Shivers

In David Cronenberg’s recent Maps To The Stars, Mia Wasikowska arrives in Hollywood, where glittering surfaces play host to seething desires. In 1975’s Shivers, a young couple arrive at Canada’s luxury Starliner Towers, where an aphrodisiacal parasite will unleash orgiastic outbreaks of lust.

Re-watched 40 years after it outraged moral guardians (and his landlady), Cronenberg’s film breakthrough reminds us what a singular slug-trail of sex, suggestion and psychoanalytic subversion he has left behind him. It’s almost as if he had his route to auteur fame mapped out, so clear is his imprint.

Of course, it isn’t that simple. Interviews on decent archival extras (no new DC input, alas) suggest Cronenberg almost didn’t even get to direct his own script: the production company pencilled Jonathan Demme in. When Cronenberg did start directing, he was winging it so much he worried he wasn’t cut out for film.

But Cronenberg’s control and vision resonate.
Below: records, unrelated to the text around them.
(** * A shallow embedding of [classifier/finetune.py]

    The script fine-tunes a sequence-classification model.  Its own logic is
    a handful of small functions ([compute_metrics], [get_max_steps],
    [TrainerWithCustomLoss.compute_loss], and the two closures
    [convert_labels] and [tokenize] of [main]) glued to calls into external
    frameworks.  Python dictionaries are finite maps ([gmap]), exceptions are
    an error type, and the calls of [main] into the frameworks run in a small
    state-and-error monad over a world holding the files on disk and the log
    of the framework calls made so far. *)

From Stdlib Require Import ZArith QArith.
From stdpp Require Import gmap strings list fin_maps.

Open Scope Z_scope.
Open Scope string_scope.
Open Scope list_scope.

(** ** Python values, exceptions and results *)

(** The cells a dataset column holds in this script: strings ([text], raw
    [label]), integers (converted [label]) and lists of integers
    ([input_ids], [attention_mask]). *)
Inductive Value : Type :=
| VStr (s : string)
| VInt (z : Z)
| VInts (l : list Z).

(** The exceptions the modelled code can raise. *)
Inductive PyError : Type :=
| KeyError (key : Value)
| TypeError
| ValueError
| UnboundLocalError (name : string)
| ZeroDivisionError
| FileNotFoundError (path : string).

Inductive Result (A : Type) : Type :=
| Ok (a : A)
| Err (e : PyError).
Arguments Ok {A} a.
Arguments Err {A} e.

Definition result_bind {A B} (r : Result A) (k : A → Result B) : Result B :=
  match r with
  | Ok a => k a
  | Err e => Err e
  end.

(** A list comprehension [[f x for x in xs]] whose body can raise: elements
    are evaluated left to right and the first exception ends it. *)
Fixpoint result_mapM {A B} (f : A → Result B) (xs : list A) : Result (list B) :=
  match xs with
  | [] => Ok []
  | x :: xs' =>
      result_bind (f x) (λ y,
      result_bind (result_mapM f xs') (λ ys, Ok (y :: ys)))
  end.

(** ** Datasets *)

(** A batch, and a whole dataset split, is columnar: column name to the list
    of its cells ([dict[str, list[int | str]]] in the source). *)
Abbreviation Batch := (gmap string (list Value)).

Record Dataset : Type := mkDataset {
  columns : Batch;
  num_rows : nat;
}.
The opening sales pitch for the Ballard-ian apartment-block setting is a droll masterstroke of scene-setting and tone-pitching: it lays out the land and the sting of this satire on repression.
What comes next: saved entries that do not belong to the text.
(** * setup-env: the .env codec and the collect / review / commit workflow

    A shallow embedding of [env_utils.go], of [model.go] and of the [main]
    function.

    - A Go [string] is an immutable sequence of bytes: [list ascii].
    - A Go [map[string]string] is a [gmap] from byte strings to byte strings;
      the two-valued lookup [v, ok := m[k]] is [m !! k].
    - The three files the program touches ([.env.example], [.env] and
      [.env.old]) are the three fields of a small file-system record.
    - The [huh] forms are outside the program: each call of [model.Update]
      receives, next to the [tea.Msg], what the form in focus reports after
      it has handled that message. *)

From Stdlib Require Import Ascii String List ZArith Bool Lia.
From stdpp Require Import base option list gmap strings.

Set Default Proof Using "Type".

Abbreviation gostring := (list ascii).
Coercion list_ascii_of_string : string >-> list.

(** Bytes that cannot be written inside a literal here. *)
Definition TAB : ascii := "009".
Definition LF : ascii := "010".
Definition CR : ascii := "013".
Definition DQUOTE : ascii := "034".
Definition BSLASH : ascii := "092".

(** ** The functions of Go's [strings] package that the program calls *)
Module strings.

(** [strings.HasPrefix(s, prefix)] *)
Fixpoint HasPrefix (s prefix : gostring) {struct prefix} : bool :=
  match prefix, s with
  | [], _ => true
  | p :: prefix', c :: s' => (c =? p)%char && HasPrefix s' prefix'
  | _ :: _, [] => false
  end.

(** [strings.Index(s, substr)]; [None] stands for Go's [-1]. *)
Fixpoint Index (s substr : gostring) : option nat :=
  if HasPrefix s substr then Some 0
  else match s with
       | [] => None
       | _ :: s' => S <$> Index s' substr
       end.

(** [strings.Contains(s, substr)] *)
Definition Contains (s substr : gostring) : bool :=
  bool_decide (is_Some (Index s substr)).

(** [strings.SplitN(s, sep, n)] for a non-empty [sep] and [n >= 0]: at most
    [n] pieces, the last one holding the unsplit rest. *)
Fixpoint splitUpTo (cuts : nat) (s sep : gostring) : list gostring :=
  match cuts with
  | O => [s]
  | S cuts' =>
      match Index s sep with
      | Some m => take m s :: splitUpTo cuts' (drop (m + length sep) s) sep
      | None => [s]
      end
  end.

Definition SplitN (s sep : gostring) (n : nat) : list gostring :=
  match n with
  | O => []
  | S cuts => splitUpTo cuts s sep
  end.

(** [strings.ContainsAny(s, chars)] for ASCII [chars]: some byte of [s] is
    one of [chars]. *)
Definition ContainsAny (s chars : gostring) : bool :=
  existsb (fun c => existsb (Ascii.eqb c) chars) s.

(** [strings.ReplaceAll(s, old, new)] for a non-empty [old]: the
    non-overlapping occurrences of [old], found from the left, are replaced
    by [new]. [skip] counts the bytes of a matched [old] still to drop.
    (Every call of the program passes an [old] of one or two bytes; the
    rune-wise insertion Go performs for an empty [old] is not modelled.) *)
Fixpoint replaceFrom (old new : gostring) (skip : nat) (s : gostring) : gostring :=
  match s with
  | [] => []
  | c :: rest =>
      match skip with
      | S k => replaceFrom old new k rest
      | O =>
          if HasPrefix s old
          then new ++ replaceFrom old new (length old - 1) rest
          else c :: replaceFrom old new 0 rest
      end
  end.

Definition ReplaceAll (s old new : gostring) : gostring :=
  match old with
  | [] => s
  | _ :: _ => replaceFrom old new 0 s
  end.

(** [unicode.IsSpace] seen through UTF-8. One byte: TAB, LF, VT, FF, CR,
    space. Two bytes: U+0085 and U+00A0. Three bytes: U+1680,
    U+2000..U+200A, U+2028, U+2029, U+202F, U+205F and U+3000. Any other
    byte sequence decodes to a rune that is not white space (an invalid
    one decodes to U+FFFD). *)
Definition isSpace1 (c : ascii) : bool :=
  ((c =? "009") || (c =? "010") || (c =? "011") || (c =? "012")
   || (c =? "013") || (c =? " "))%char.

Definition isSpace2 (c d : ascii) : bool :=
  ((c =? "194") && ((d =? "133") || (d =? "160")))%char.

Definition isSpace3 (c d e : ascii) : bool :=
  ((c =? "225")%char && (d =? "154")%char && (e =? "128")%char)
  || ((c =? "226")%char && (d =? "128")%char
      && (((128 <=? N_of_ascii e)%N && (N_of_ascii e <=? 138)%N)
          || (e =? "168")%char || (e =? "169")%char || (e =? "175")%char))
  || ((c =? "226")%char && (d =? "129")%char && (e =? "159")%char)
  || ((c =? "227")%char && (d =? "128")%char && (e =? "128")%char).

(** Runes are decoded at the head of [s] and dropped while they are white
    space: [one], [two] and [three] recognise a white-space rune of one,
    two and three bytes. *)
Fixpoint dropRunes (one : ascii -> bool) (two : ascii -> ascii -> bool)
    (three : ascii -> ascii -> ascii -> bool) (s : gostring) : gostring :=
  match s with
  | [] => []
  | c :: s1 =>
      if one c then dropRunes one two three s1
      else match s1 with
           | [] => s
           | d :: s2 =>
               if two c d then dropRunes one two three s2
               else match s2 with
                    | [] => s
                    | e :: s3 =>
                        if three c d e then dropRunes one two three s3 else s
                    end
           end
  end.

(** [strings.TrimLeftFunc(s, unicode.IsSpace)] *)
Definition trimLeft (s : gostring) : gostring :=
  dropRunes isSpace1 isSpace2 isSpace3 s.

(** [strings.TrimRightFunc(s, unicode.IsSpace)] on the reversed string:
    [utf8.DecodeLastRuneInString] finds the last rune by walking back from
    the last byte to a lead byte, so the bytes of a rune are met last
    byte first. *)
Definition trimRightRev (r : gostring) : gostring :=
  dropRunes isSpace1 (fun c d => isSpace2 d c) (fun c d e => isSpace3 e d c) r.

Definition trimRight (s : gostring) : gostring := rev (trimRightRev (rev s)).

(** [strings.TrimSpace(s)] *)
Definition TrimSpace (s : gostring) : gostring := trimRight (trimLeft s).

End strings.

(** Go's slice expression [s[lo:hi]] (for [lo <= hi <= len(s)]). *)
Definition slice (s : gostring) (lo hi : nat) : gostring := drop lo (take hi s).

(** ** [bufio.Scanner] with the default [ScanLines] split function *)
Module bufio.

Definition MaxScanTokenSize : Z := 65536.

(** The pieces of [data] between line feeds; the last piece is what follows
    the last line feed (all of [data] when there is none). *)
Fixpoint pieces (data : gostring) : list gostring :=
  match data with
  | [] => [[]]
  | c :: rest =>
      if (c =? LF)%char then [] :: pieces rest
      else match pieces rest with
           | p :: ps => (c :: p) :: ps
           | [] => [[c]]
           end
  end.

(** [dropCR]: one trailing carriage return is removed from a line. *)
Definition dropCR (line : gostring) : gostring :=
  match rev line with
  | c :: r => if (c =? CR)%char then rev r else line
  | [] => line
  end.

Definition tooLong (piece : gostring) : bool :=
  (MaxScanTokenSize <=? Z.of_nat (length piece))%Z.

(** The lines [Scan] yields, and whether [Err] is [ErrTooLong] afterwards.
    A final piece that is empty is no line. A piece that does not fit the
    buffer together with its line feed stops the scan. *)
Fixpoint scan (ps : list gostring) : list gostring * bool :=
  match ps with
  | [] => ([], false)
  | [final] =>
      if bool_decide (final = []) then ([], false)
      else if tooLong final then ([], true)
      else ([dropCR final], false)
  | p :: rest =>
      if tooLong p then ([], true)
      else let '(ls, e) := scan rest in (dropCR p :: ls, e)
  end.

Definition Lines (data : gostring) : list gostring * bool := scan (pieces data).

End bufio.

(** ** Errors and files *)

Inductive error : Type :=
| ErrNotExist                              (* open: no such file or directory *)
| ErrIsDir                                 (* read or create: is a directory *)
| ErrTooLong                               (* bufio.Scanner: token too long *)
| ErrorsNew (text : string)
| Errorf (format : string) (cause : error).

#[global] Instance error_eq_dec : EqDecision error.
Proof. solve_decision. Defined.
Once we’re inside, Cronenberg’s boundary-blurring sensibility kicks in. The sense of outward paranoia while hell erupts inside is set by the contrast between the door-man armed to defend against invaders and scenes of a doctor murdering someone inside. Said Dr Hobbes invented a sex parasite to cure the high classes’s prudence; now he wants to kill it. He fails, it spreads, and residents become lusty zombies in an ingenious psychosexual inversion of attack-from-further than narratives (‘They Came From Within’ was an alt-title).

Somewhere else, there are bathroom violations, muddy hygiene and infection divisions, while Cronenberg assiduously rejects excellent/evil binaries. The slug, he’d say, is just doing its job. Seen from its eyes, critic Jason Anderson joshes on the extras, “It’s really quite a nice report.”

But Cronenberg isn’t worried to max the nasty. If “The road of excess leads to the palace of wisdom”, as one on-screen poster declares, then Cronenberg’s wisdom inspires his slugs’ work. Taboos are uproariously bust: equal-ops sex is rampant, the gore generous. Add Joe Blasco’s gooey FX work and it’s easy to see why Shivers inspired genre fans and French cineastes alike.

It isn’t perfect: the acting (mostly amateur, Barbara Steele aside) and sound mix lurch and wobble erratically. But it was an intelli-punk declaration of intent for Cronenberg’s cinema of sexual symbiosis and visceral smarts, where mind/body and art/horror sensibilities shared fluids. As the parasite is spread city-wide in a cavalcade of cars, you half expect to see a bespectacled, softly spoken, severely articulate Canadian behind the wheel: ready to spread his seed across cinema.